**AVAILABLE DATA**.
(* ===== verification/Sh.v ===== *)
(** * The shell (sh.c)

    The state of the parser is [*ps], the rest of the line up to its NUL. A
    pointer into the line is the number of characters from it to the end [es];
    a token is the pair of pointers to its start and its end. *)

From S2P Require Import Prelude Params CString Ulib.

Definition MAXARGS : nat := 10.
Definition O_RDONLY : Z := 0x000.
Definition O_WRONLY : Z := 0x001.
Definition O_CREATE : Z := 0x200.

(** Commands over a type of words: pairs of pointers in the parser, texts after it. *)
Inductive cmd (T : Type) :=
| EXEC (argv : list T)
| REDIR (c : cmd T) (file : T) (mode fd : Z)
| PIPE (left right : cmd T)
| LIST (left right : cmd T)
| BACK (c : cmd T).
Arguments EXEC {T} argv.
Arguments REDIR {T} c file mode fd.
Arguments PIPE {T} left right.
Arguments LIST {T} left right.
Arguments BACK {T} c.

Fixpoint cmd_map {T U} (f : T → U) (c : cmd T) : cmd U :=
  match c with
  | EXEC argv => EXEC (f <$> argv)
  | REDIR c file mode fd => REDIR (cmd_map f c) (f file) mode fd
  | PIPE l r => PIPE (cmd_map f l) (cmd_map f r)
  | LIST l r => LIST (cmd_map f l) (cmd_map f r)
  | BACK c => BACK (cmd_map f c)
  end.

(** ** Tokens *)

Definition whitespace : list Z := [32; 9; 13; 10; 11]%Z.        (* " \t\r\n\v" *)
Definition symbols : list Z := [60; 124; 62; 38; 59; 40; 41]%Z.  (* "<|>&;()" *)
Definition is_ws (c : Z) : bool := bool_decide (c ∈ whitespace).
Definition is_sym (c : Z) : bool := bool_decide (c ∈ symbols).

Fixpoint skip_ws (s : list Z) : list Z :=
  match s with
  | c :: s' => if is_ws c then skip_ws s' else s
  | [] => []
  end.

(** The rest of the line after a word. *)
Fixpoint skip_word (s : list Z) : list Z :=
  match s with
  | c :: s' => if is_ws c || is_sym c then s else skip_word s'
  | [] => []
  end.

Abbreviation ptrs := (nat * nat)%type.
Abbreviation P := (M (list Z)).

(** The code of the next token, its pointers, and the rest of the line. *)
Definition gettoken : P (Z * ptrs) := λ s,
  let s := skip_ws s in
  let '(ret, s') :=
    match s with
    | [] => (0%Z, [])
    | c :: t =>
      if decide (c ∈ [124; 40; 41; 59; 38; 60]%Z) then (c, t)
      else if decide (c = 62%Z) then
        match t with
        | d :: t' => if decide (d = 62%Z) then (43%Z, t') else (c, t)
        | [] => (c, t)
        end
      else (97%Z, skip_word s)
    end in
  Done (ret, (length s, length s')) (skip_ws s').

Definition peek (toks : list Z) : P bool := λ s,
  let s := skip_ws s in
  Done (match s with c :: _ => bool_decide (c ∈ toks) | [] => false end) s.

(** ** The parser *)

(** Redirections around a command, the first one innermost. *)
Abbreviation redir T := (T * Z * Z)%type.
Definition add_redirs {T} (c : cmd T) (rs : list (redir T)) : cmd T :=
  foldl (λ c r, REDIR c r.1.1 r.1.2 r.2) c rs.

Fixpoint parseredirs (fuel : nat) : P (list (redir ptrs)) :=
  match fuel with
  | O => λ _, Diverge
  | S fuel =>
    b ← peek [60; 62]%Z;
    if (b : bool) then
      t ← gettoken;
      f ← gettoken;
      assert_or_panic (f.1 =? 97)%Z "missing file for redirection";;
      let r := if decide (t.1 = 60%Z) then (f.2, O_RDONLY, 0%Z) else (f.2, Z.lor O_WRONLY O_CREATE, 1%Z) in
      rs ← parseredirs fuel;
      mret (r :: rs)
    else mret []
  end.

(** The loop of [parseexec]: the arguments and the redirections among them. *)
Fixpoint parseargs (fuel : nat) (argc : nat) : P (list ptrs * list (redir ptrs)) :=
  match fuel with
  | O => λ _, Diverge
  | S fuel =>
    b ← peek [124; 41; 38; 59]%Z;
    if (b : bool) then mret ([], []) else
    t ← gettoken;
    if decide (t.1 = 0%Z) then mret ([], []) else
    assert_or_panic (t.1 =? 97)%Z "syntax";;
    assert_or_panic (negb (bool_decide (MAXARGS ≤ S argc))) "too many args";;
    rs ← parseredirs fuel;
    x ← parseargs fuel (S argc);
    mret (t.2 :: x.1, rs ++ x.2)
  end.

(** The loop over '&' of [parseline]. *)
Fixpoint parsebacks (fuel : nat) (c : cmd ptrs) : P (cmd ptrs) :=
  match fuel with
  | O => λ _, Diverge
  | S fuel =>
    b ← peek [38%Z];
    if (b : bool) then gettoken;; parsebacks fuel (BACK c) else mret c
  end.

Fixpoint parseline (fuel : nat) : P (cmd ptrs) :=
  match fuel with
  | O => λ _, Diverge
  | S fuel =>
    c ← parsepipe fuel;
    c ← parsebacks fuel c;
    b ← peek [59%Z];
    if (b : bool) then gettoken;; r ← parseline fuel; mret (LIST c r) else mret c
  end
with parsepipe (fuel : nat) : P (cmd ptrs) :=
  match fuel with
  | O => λ _, Diverge
  | S fuel =>
    c ← parseexec fuel;
    b ← peek [124%Z];
    if (b : bool) then gettoken;; r ← parsepipe fuel; mret (PIPE c r) else mret c
  end
with parseexec (fuel : nat) : P (cmd ptrs) :=
  match fuel with
  | O => λ _, Diverge
  | S fuel =>
    b ← peek [40%Z];
    if (b : bool) then
      (* parseblock *)
      gettoken;;
      c ← parseline fuel;
      b ← peek [41%Z];
      assert_or_panic b "syntax - missing )";;
      gettoken;;
      rs ← parseredirs fuel;
      mret (add_redirs c rs)
    else
      rs ← parseredirs fuel;
      x ← parseargs fuel 0;
      mret (add_redirs (EXEC x.1) (rs ++ x.2))
  end.

(** Every call that does not consume a character is in a chain of three. *)
Definition parse_fuel (s : list Z) : nat := 3 * length s + 4.

(** ** Termination of the strings *)

(** The buffer holds the line and its NUL; [k] characters from the end. *)
Definition put_nul (line : list Z) (k : nat) (buf : list Z) : list Z := <[length line - k := 0%Z]> buf.

Definition put_nuls (line : list Z) (ts : list ptrs) (buf : list Z) : list Z := foldl (λ b t, put_nul line t.2 b) buf ts.

Fixpoint nulterminate (line : list Z) (c : cmd ptrs) (buf : list Z) : list Z :=
  match c with
  | EXEC argv => put_nuls line argv buf
  | REDIR c file _ _ => put_nul line file.2 (nulterminate line c buf)
  | PIPE l r | LIST l r => nulterminate line r (nulterminate line l buf)
  | BACK c => nulterminate line c buf
  end.

(** The characters left over are printed before the panic. *)
Definition parsecmd (s : list Z) : outcome (list Z) (cmd ptrs * list Z) :=
  (c ← parseline (parse_fuel s);
   peek [];;
   rest ← mget;
   assert_or_panic (bool_decide (rest = [])) "syntax";;
   mret (c, nulterminate s c (s ++ [0%Z]))) s.

(** The C string at the start of a word, in the buffer that [parsecmd] leaves. *)
Definition cstring (line buf : list Z) (t : ptrs) : list Z := until_nul (drop (length line - t.1) buf).

(** ** Running a command *)

(** The system calls of a process, as a tree: [Fork] has the parent's calls when
    it fails, the child's and the parent's; [Exec], [Open], [Pipe] and [Chdir]
    have the calls after a failure, [Pipe] gives the numbers of its two
    descriptors; [Printf] is a message on descriptor 2. [Next] is the next turn
    of the loop of [main]. *)
Inductive prog :=
| Exit
| Next
| Printf (fmt : string) (args : list (list Z)) (k : prog)
| Exec (argv : list (list Z)) (fails : prog)
| Close (fd : Z) (k : prog)
| Dup (fd : Z) (k : prog)
| Open (file : list Z) (mode : Z) (fails k : prog)
| Fork (fails child parent : prog)
| Wait_ (k : prog)
| Pipe_ (fails : prog) (k : Z → Z → prog)
| Chdir (path : list Z) (fails k : prog)
| Setid (uid : bool) (i : Z) (fails k : prog)
| Getid (uid : bool) (k : prog).

Definition sh_panic (s : string) : prog := Printf (s +:+ "\n") [] Exit.
Definition fork1 : prog → prog → prog := Fork (sh_panic "fork").

Fixpoint runcmd (c : cmd (list Z)) : prog :=
  match c with
  | EXEC [] => Exit
  | EXEC (file :: _ as argv) => Exec argv (Printf "exec %s failed\n" [file] Exit)
  | REDIR c file mode fd => Close fd (Open file mode (Printf "open %s failed\n" [file] Exit) (runcmd c))
  | LIST l r => fork1 (runcmd l) (Wait_ (runcmd r))
  | PIPE l r =>
    Pipe_ (sh_panic "pipe") (λ p0 p1,
      fork1 (Close 1 (Dup p1 (Close p0 (Close p1 (runcmd l)))))
        (fork1 (Close 0 (Dup p0 (Close p0 (Close p1 (runcmd r)))))
          (Close p0 (Close p1 (Wait_ (Wait_ Exit))))))
  | BACK c => fork1 (runcmd c) Exit
  end.

(** ** The shell's loop *)

Definition NBUF : Z := 100.

Definition getcmd (nbuf : Z) (inp : list Z) : option (list Z) * list Z :=
  let '(l, rest) := gets nbuf inp in
  match until_nul l with [] => (None, rest) | s => (Some s, rest) end.

(** The order of two strings up to [n] characters. *)
Fixpoint strncmp (p q : list Z) (n : nat) : Z :=
  match n with
  | O => 0
  | S n =>
    let c := default 0 (head p) in
    let d := default 0 (head q) in
    if decide (c ≠ 0 ∧ c = d) then strncmp (tail p) (tail q) n else u8 c - u8 d
  end%Z.

Definition str_set : list Z := [95; 115; 101; 116]%Z.
Definition str_get : list Z := [95; 103; 101; 116]%Z.
Definition str_uid : list Z := [117; 105; 100]%Z.
Definition str_gid : list Z := [103; 105; 100]%Z.

Definition setbuiltin (p : list Z) (k : prog) : prog :=
  let p := skip_spaces (drop 4 p) in
  let bad := Printf "Invalid _set parameter\n" [] k in
  if decide (strncmp str_uid p 3 = 0%Z) then Setid true (atoi (skip_spaces (drop 3 p))) bad k
  else if decide (strncmp str_gid p 3 = 0%Z) then Setid false (atoi (skip_spaces (drop 3 p))) bad k
  else bad.

Definition getbuiltin (p : list Z) (k : prog) : prog :=
  let p := skip_spaces (drop 4 p) in
  if decide (strncmp str_uid p 3 = 0%Z) then Getid true k
  else if decide (strncmp str_gid p 3 = 0%Z) then Getid false k
  else Printf "Invalid _get parameter\n" [] k.

Definition dobuiltin (cmd : list Z) (k : prog) : prog :=
  let k := if decide (strncmp cmd str_get 4 = 0%Z) then getbuiltin cmd k else k in
  if decide (strncmp cmd str_set 4 = 0%Z) then setbuiltin cmd k else k.

(** One turn of the loop, for the line in the buffer. [use_builtins] is whether
    the shell is compiled with USE_BUILTINS, which the Makefile defines for the
    projects 2 to 5. *)
Definition main_line (use_builtins : bool) (buf : list Z) : prog :=
  let run := fork1 (match parsecmd buf with
           | Done (c, buf') _ => runcmd (cmd_map (cstring buf buf') c)
           | Panic msg => sh_panic msg
           | _ => Exit
           end) (Wait_ Next) in
  match buf with
  | 99 :: 100 :: 32 :: _ =>
    let path := drop 3 (take (length buf - 1) buf) in
    Chdir path (Printf "cannot cd %s\n" [path] Next) Next
  | 95 :: _ => if use_builtins then dobuiltin buf Next else run
  | _ => run
  end%Z.

(** ** Every line is parsed, and its words do not overlap *)

Lemma skip_ws_idem s : skip_ws (skip_ws s) = skip_ws s.
Proof. induction s as [|c s IH]; simpl; [done|]. destruct (is_ws c) eqn:Hc; [done|]. simpl. by rewrite Hc. Qed.

Lemma skip_ws_len s : length (skip_ws s) ≤ length s.
Proof. induction s as [|c s IH]; simpl; [lia|]. destruct (is_ws c); simpl; lia. Qed.

(** How far from the end a word can start in the rest of a line. *)
Definition cap (s : list Z) : nat :=
  match skip_ws s with
  | c :: t => if is_sym c then length t else S (length t)
  | [] => 0
  end.

Lemma cap_skip s : cap (skip_ws s) = cap s.
Proof. unfold cap. by rewrite skip_ws_idem. Qed.

Lemma cap_len s : cap s ≤ length (skip_ws s).
Proof. unfold cap. destruct (skip_ws s) as [|c t]; simpl; [lia|]. destruct (is_sym c); lia. Qed.

(** After a word the line goes on with white space or a symbol, or ends. *)
Lemma skip_word_len s : length (skip_word s) ≤ length s ∧
  (cap (skip_word s) < length (skip_word s) ∨ skip_word s = []).
Proof.
  induction s as [|c s IH]; simpl; [split; [lia|by right]|]. destruct (is_ws c) eqn:Hw; simpl.
  - split; [lia|]. left. unfold cap. simpl. rewrite Hw. pose proof (cap_len s) as Hc. unfold cap in Hc.
    pose proof (skip_ws_len s). destruct (skip_ws s) as [|d t]; [lia|]. simpl in *. lia.
  - destruct (is_sym c) eqn:Hs; simpl; [|split; [lia|apply IH]].
    split; [lia|]. left. unfold cap. simpl. rewrite Hw, Hs. lia.
Qed.

(** What a token does to the rest of the line. *)
Record token_ok (s : list Z) (t : Z * ptrs) (s' : list Z) : Prop := {
  tk_end : t.1 = 0%Z → s' = [];
  tk_len : t.1 ≠ 0%Z → length s' < length (skip_ws s);
  tk_cap : cap s' ≤ cap s;
  tk_word : t.1 = 97%Z → t.2.2 < t.2.1 ≤ cap s ∧ (cap s' < t.2.2 ∨ cap s' = 0)
}.

Lemma sym_elem c : c ∈ [124; 40; 41; 59; 38; 60]%Z ∨ c = 62%Z ↔ is_sym c = true.
Proof. unfold is_sym. rewrite bool_decide_eq_true. unfold symbols. set_solver. Qed.

Lemma skip_ws_head s c t : skip_ws s = c :: t → is_ws c = false.
Proof.
  induction s as [|d s IH]; simpl; [done|]. destruct (is_ws d) eqn:Hd; [done|]. by intros [= <- _].
Qed.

**WHAT YOU ARE ASKED TO DO**. Whenever the word "Invalid" shows up in a line of the entries above, copy that line.

**RESULT OF THIS EXERCISE**.
  let bad := Printf "Invalid _set parameter\n" [] k in
  else Printf "Invalid _get parameter\n" [] k.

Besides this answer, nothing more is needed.